[Stored data]
★ ★ ★ ★ ★

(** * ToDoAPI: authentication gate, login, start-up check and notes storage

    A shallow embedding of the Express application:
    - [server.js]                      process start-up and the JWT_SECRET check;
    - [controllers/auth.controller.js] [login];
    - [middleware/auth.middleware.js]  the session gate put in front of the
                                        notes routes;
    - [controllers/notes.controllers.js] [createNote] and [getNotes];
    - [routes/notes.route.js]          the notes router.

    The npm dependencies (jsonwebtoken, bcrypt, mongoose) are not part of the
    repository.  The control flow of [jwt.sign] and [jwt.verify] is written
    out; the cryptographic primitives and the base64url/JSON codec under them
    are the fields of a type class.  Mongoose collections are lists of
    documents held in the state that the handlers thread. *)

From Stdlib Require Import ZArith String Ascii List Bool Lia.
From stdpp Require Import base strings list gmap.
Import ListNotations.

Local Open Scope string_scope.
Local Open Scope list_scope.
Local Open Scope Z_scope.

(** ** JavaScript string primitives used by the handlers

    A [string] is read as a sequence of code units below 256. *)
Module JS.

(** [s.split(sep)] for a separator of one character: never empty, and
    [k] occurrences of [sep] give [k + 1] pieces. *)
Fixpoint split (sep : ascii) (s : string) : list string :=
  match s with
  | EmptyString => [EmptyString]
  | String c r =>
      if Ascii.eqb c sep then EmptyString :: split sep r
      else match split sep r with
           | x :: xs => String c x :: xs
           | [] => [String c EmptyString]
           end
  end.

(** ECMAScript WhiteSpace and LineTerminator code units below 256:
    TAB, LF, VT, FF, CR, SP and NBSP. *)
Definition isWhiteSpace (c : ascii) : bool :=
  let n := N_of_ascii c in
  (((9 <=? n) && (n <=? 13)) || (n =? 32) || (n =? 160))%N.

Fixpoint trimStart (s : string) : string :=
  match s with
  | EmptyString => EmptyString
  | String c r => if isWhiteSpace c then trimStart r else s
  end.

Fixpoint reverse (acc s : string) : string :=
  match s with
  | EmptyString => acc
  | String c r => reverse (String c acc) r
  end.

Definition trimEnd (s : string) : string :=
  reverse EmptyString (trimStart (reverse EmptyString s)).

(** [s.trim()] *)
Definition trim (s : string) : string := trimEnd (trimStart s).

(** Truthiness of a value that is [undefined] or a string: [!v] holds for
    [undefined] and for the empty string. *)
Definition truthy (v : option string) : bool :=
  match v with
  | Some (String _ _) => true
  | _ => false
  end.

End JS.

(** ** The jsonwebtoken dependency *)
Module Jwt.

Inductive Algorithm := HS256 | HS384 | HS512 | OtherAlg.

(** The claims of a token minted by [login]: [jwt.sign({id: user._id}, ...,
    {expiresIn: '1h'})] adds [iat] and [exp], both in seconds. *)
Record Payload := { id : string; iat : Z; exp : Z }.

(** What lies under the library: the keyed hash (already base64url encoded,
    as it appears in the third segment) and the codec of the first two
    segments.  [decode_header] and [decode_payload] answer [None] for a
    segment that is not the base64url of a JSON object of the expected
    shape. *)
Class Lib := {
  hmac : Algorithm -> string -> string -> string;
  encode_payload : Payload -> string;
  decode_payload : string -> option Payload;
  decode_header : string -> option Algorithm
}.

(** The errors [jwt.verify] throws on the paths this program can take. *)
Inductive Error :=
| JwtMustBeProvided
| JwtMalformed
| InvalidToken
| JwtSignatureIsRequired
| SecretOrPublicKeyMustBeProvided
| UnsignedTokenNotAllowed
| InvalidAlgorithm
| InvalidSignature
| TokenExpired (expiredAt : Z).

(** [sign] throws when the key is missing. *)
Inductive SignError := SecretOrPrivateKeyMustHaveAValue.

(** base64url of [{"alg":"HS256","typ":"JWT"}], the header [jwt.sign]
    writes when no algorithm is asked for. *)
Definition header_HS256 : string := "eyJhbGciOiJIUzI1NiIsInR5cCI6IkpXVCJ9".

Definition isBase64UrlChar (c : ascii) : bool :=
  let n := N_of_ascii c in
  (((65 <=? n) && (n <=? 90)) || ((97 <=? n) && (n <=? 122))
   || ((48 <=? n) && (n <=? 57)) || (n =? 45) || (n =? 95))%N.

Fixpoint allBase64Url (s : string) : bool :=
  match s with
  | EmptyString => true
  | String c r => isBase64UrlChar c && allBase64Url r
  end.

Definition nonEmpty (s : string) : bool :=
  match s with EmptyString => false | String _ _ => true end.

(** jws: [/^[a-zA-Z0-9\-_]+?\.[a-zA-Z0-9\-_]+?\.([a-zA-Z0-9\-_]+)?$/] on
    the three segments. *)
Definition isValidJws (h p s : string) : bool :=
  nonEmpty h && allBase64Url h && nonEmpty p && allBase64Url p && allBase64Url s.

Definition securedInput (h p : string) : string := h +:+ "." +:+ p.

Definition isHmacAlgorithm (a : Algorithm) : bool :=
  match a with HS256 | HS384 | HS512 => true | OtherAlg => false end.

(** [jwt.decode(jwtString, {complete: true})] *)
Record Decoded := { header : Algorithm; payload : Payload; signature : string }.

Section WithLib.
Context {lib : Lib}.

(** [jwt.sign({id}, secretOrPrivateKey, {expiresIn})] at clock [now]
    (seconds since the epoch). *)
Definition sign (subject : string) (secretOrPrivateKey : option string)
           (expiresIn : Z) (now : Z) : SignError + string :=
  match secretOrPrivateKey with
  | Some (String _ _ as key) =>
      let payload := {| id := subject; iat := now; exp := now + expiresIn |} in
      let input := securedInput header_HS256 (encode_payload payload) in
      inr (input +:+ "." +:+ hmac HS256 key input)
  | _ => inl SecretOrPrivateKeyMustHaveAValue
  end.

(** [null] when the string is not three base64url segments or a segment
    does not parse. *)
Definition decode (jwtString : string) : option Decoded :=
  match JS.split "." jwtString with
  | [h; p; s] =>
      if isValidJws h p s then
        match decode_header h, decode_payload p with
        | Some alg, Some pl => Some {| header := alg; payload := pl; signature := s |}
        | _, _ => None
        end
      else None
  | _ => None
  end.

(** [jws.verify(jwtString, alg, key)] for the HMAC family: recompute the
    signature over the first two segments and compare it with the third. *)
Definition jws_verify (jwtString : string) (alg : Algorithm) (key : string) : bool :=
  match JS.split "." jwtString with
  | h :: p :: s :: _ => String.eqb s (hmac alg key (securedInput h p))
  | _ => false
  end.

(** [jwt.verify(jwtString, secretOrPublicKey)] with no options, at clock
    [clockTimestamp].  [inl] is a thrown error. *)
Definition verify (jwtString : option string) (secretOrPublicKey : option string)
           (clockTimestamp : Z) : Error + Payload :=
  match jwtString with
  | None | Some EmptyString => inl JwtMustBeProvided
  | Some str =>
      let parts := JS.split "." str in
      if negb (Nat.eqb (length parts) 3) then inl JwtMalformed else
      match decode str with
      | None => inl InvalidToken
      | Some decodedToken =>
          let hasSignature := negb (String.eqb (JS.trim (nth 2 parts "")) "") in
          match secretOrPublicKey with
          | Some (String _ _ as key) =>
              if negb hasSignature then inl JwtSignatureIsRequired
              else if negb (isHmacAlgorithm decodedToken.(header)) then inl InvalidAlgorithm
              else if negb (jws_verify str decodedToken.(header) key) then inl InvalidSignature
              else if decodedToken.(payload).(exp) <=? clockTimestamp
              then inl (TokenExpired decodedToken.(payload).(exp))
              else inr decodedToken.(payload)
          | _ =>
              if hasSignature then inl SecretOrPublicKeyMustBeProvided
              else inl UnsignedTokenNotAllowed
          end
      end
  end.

★ ★ ★ ★ ★

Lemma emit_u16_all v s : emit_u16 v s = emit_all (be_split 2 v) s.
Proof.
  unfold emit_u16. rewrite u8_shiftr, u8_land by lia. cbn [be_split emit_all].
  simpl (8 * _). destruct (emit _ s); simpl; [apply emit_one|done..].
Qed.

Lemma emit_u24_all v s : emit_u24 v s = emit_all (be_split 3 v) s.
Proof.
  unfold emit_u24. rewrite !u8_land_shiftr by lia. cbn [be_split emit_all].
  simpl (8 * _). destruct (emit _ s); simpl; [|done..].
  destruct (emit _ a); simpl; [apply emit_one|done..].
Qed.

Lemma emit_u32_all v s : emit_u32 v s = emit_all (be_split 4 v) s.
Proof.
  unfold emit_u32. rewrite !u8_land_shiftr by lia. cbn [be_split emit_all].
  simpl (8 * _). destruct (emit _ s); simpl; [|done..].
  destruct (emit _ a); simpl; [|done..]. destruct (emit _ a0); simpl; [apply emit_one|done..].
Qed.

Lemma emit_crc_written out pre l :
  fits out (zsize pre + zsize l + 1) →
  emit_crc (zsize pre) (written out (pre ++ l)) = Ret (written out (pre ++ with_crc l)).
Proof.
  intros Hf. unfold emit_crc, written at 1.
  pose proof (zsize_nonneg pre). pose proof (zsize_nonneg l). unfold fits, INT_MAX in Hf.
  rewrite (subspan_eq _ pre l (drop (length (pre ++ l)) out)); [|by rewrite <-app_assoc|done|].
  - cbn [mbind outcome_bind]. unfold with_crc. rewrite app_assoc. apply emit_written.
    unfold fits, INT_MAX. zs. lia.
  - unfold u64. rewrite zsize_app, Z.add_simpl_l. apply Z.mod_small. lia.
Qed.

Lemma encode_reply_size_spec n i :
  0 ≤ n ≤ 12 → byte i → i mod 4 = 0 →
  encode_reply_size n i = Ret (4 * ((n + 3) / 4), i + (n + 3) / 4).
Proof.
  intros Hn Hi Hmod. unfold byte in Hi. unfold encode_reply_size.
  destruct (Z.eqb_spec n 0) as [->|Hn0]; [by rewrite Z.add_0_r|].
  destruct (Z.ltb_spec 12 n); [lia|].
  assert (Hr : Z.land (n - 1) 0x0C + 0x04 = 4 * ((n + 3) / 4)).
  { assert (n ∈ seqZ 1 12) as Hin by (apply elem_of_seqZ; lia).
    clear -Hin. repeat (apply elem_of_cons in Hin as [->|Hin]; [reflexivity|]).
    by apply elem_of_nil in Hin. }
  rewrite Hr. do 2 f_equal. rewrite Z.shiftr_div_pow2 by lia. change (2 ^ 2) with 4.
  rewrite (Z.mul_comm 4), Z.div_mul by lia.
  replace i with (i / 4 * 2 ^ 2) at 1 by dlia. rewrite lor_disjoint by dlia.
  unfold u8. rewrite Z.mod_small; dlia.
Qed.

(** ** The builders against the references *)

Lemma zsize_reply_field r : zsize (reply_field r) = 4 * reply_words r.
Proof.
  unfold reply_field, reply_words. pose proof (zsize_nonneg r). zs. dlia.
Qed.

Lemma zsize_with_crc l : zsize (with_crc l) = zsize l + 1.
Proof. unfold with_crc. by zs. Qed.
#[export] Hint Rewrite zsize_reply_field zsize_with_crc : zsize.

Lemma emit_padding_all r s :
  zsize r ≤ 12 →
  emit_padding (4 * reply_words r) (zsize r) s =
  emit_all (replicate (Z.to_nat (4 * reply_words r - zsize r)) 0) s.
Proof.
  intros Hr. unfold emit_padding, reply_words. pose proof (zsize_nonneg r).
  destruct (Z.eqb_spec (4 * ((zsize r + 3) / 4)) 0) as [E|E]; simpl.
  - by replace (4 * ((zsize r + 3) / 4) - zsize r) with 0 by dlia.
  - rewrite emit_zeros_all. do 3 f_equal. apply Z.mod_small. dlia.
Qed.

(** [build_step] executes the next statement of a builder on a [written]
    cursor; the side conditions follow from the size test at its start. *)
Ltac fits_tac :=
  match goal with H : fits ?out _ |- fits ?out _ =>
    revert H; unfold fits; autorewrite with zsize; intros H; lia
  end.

★ ★ ★ ★ ★

Going back to the entries above, set down exactly the lines that begin at the one with "(** * ToDoAPI: authentication" and end at the one with "out; the cryptographic", both included, and nothing else.

(** * ToDoAPI: authentication gate, login, start-up check and notes storage

    A shallow embedding of the Express application:
    - [server.js]                      process start-up and the JWT_SECRET check;
    - [controllers/auth.controller.js] [login];
    - [middleware/auth.middleware.js]  the session gate put in front of the
                                        notes routes;
    - [controllers/notes.controllers.js] [createNote] and [getNotes];
    - [routes/notes.route.js]          the notes router.

    The npm dependencies (jsonwebtoken, bcrypt, mongoose) are not part of the
    repository.  The control flow of [jwt.sign] and [jwt.verify] is written
    out; the cryptographic primitives and the base64url/JSON codec under them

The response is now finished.